→ **Aim of the exercise**
Out of the material that follows, write out exactly the lines from the line with "Lemma ld_zero n" to the line with "Definition store_bytes (a", both ends included, and no others.

→ **Supplied entries**
== Segment start ==

(** One step of the weakest precondition of a command: a sequence, a result, an
    assertion that is true or a pointer that is not null. *)
Ltac wp_step :=
  lazymatch goal with
  | |- wp (mbind _ _) _ _ => apply wp_bind
  | |- wp (mret _) _ _ => apply wp_ret
  | |- wp (c_assert true) _ _ => apply wp_assert; [reflexivity|]
  | |- wp (c_deref (Some _)) _ _ => apply wp_deref
  end.
#[export] Instance ld_proper n : Proper ((≡) ==> (=) ==> (=)) (ld n).
Proof. intros m1 m2 Hm a a' ->. unfold ld. by rewrite Hm. Qed.

Lemma ld_range n m a : 0 <= n -> image_wf m -> 0 <= ld n m a < 2 ^ (8 * n).
Proof.
  intros Hn Hm. unfold ld.
  pose proof (unle_range (rd m a n) (rd_bytes m a n Hm)) as H.
  rewrite length_rd, Z2Nat.id in H by done. done.
Qed.

Lemma ld_wr_le n m a v : 0 <= n -> ld n (wr m a (le n v)) a = wrap (8 * n) v.
Proof.
  intros. unfold ld. rewrite rd_wr_same by (by rewrite length_le). by apply unle_le.
Qed.

Lemma ld_zero n m a : (forall i, 0 <= i < n -> ibyte m (a + i) = 0) -> ld n m a = 0.
Proof. intros H. unfold ld. rewrite (rd_const _ _ _ 0) by done. apply unle_zeros. Qed.

(** ** Access commands *)

Definition load_bytes (a n : Z) : cmd image (list Z) :=
  fun m => if in_range m a n then Done (rd m a n, m) else Fault.

Definition store_bytes (a : Z) (bs : list Z) : cmd image unit :=
  fun m => if in_range m a (Z.of_nat (length bs)) then Done (tt, wr m a bs) else Fault.

Definition memset (a v n : Z) : cmd image unit :=
  fun m => if in_range m a n then Done (tt, fill m a n (u8 v)) else Fault.

(** [memcpy] inside one buffer; overlapping operands are undefined. *)
Definition memcpy (d s n : Z) : cmd image unit :=
  fun m =>
    if in_range m d n && in_range m s n && ((d + n <=? s) || (s + n <=? d) || (n =? 0))
    then Done (tt, copy m d s n) else Fault.

Lemma in_range_true m a n : 0 <= a -> 0 <= n -> a + n <= isize m -> in_range m a n = true.
Proof. intros. unfold in_range. rewrite !andb_true_iff, !Z.leb_le. lia. Qed.

Lemma in_range_inv m a n : in_range m a n = true -> 0 <= a /\ 0 <= n /\ a + n <= isize m.
Proof. unfold in_range. rewrite !andb_true_iff, !Z.leb_le. lia. Qed.

Lemma wp_load_bytes a n (Q : list Z -> image -> Prop) m :
  0 <= a -> 0 <= n -> a + n <= isize m -> Q (rd m a n) m -> wp (load_bytes a n) Q m.
Proof. intros. unfold wp, load_bytes. by rewrite in_range_true. Qed.

Lemma wp_store_bytes a bs (Q : unit -> image -> Prop) m :
  0 <= a -> a + Z.of_nat (length bs) <= isize m -> Q tt (wr m a bs) -> wp (store_bytes a bs) Q m.
Proof. intros. unfold wp, store_bytes. rewrite in_range_true by lia. done. Qed.

Lemma wp_memset a v n (Q : unit -> image -> Prop) m :
  0 <= a -> 0 <= n -> a + n <= isize m -> Q tt (fill m a n (u8 v)) -> wp (memset a v n) Q m.
Proof. intros. unfold wp, memset. by rewrite in_range_true. Qed.

Lemma wp_memcpy d s n (Q : unit -> image -> Prop) m :
  0 <= d -> 0 <= s -> 0 <= n -> d + n <= isize m -> s + n <= isize m ->
  d + n <= s \/ s + n <= d -> Q tt (copy m d s n) -> wp (memcpy d s n) Q m.
Proof.
  intros. unfold wp, memcpy. rewrite !in_range_true by lia. simpl.
  assert ((d + n <=? s) || (s + n <=? d) || (n =? 0) = true) as ->; [|done].
  rewrite !orb_true_iff, !Z.leb_le. lia.
Qed.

== Segment end ==

→ **Exercise solution**
Lemma ld_zero n m a : (forall i, 0 <= i < n -> ibyte m (a + i) = 0) -> ld n m a = 0.
Proof. intros H. unfold ld. rewrite (rd_const _ _ _ 0) by done. apply unle_zeros. Qed.

(** ** Access commands *)

Definition load_bytes (a n : Z) : cmd image (list Z) :=
  fun m => if in_range m a n then Done (rd m a n, m) else Fault.

Definition store_bytes (a : Z) (bs : list Z) : cmd image unit :=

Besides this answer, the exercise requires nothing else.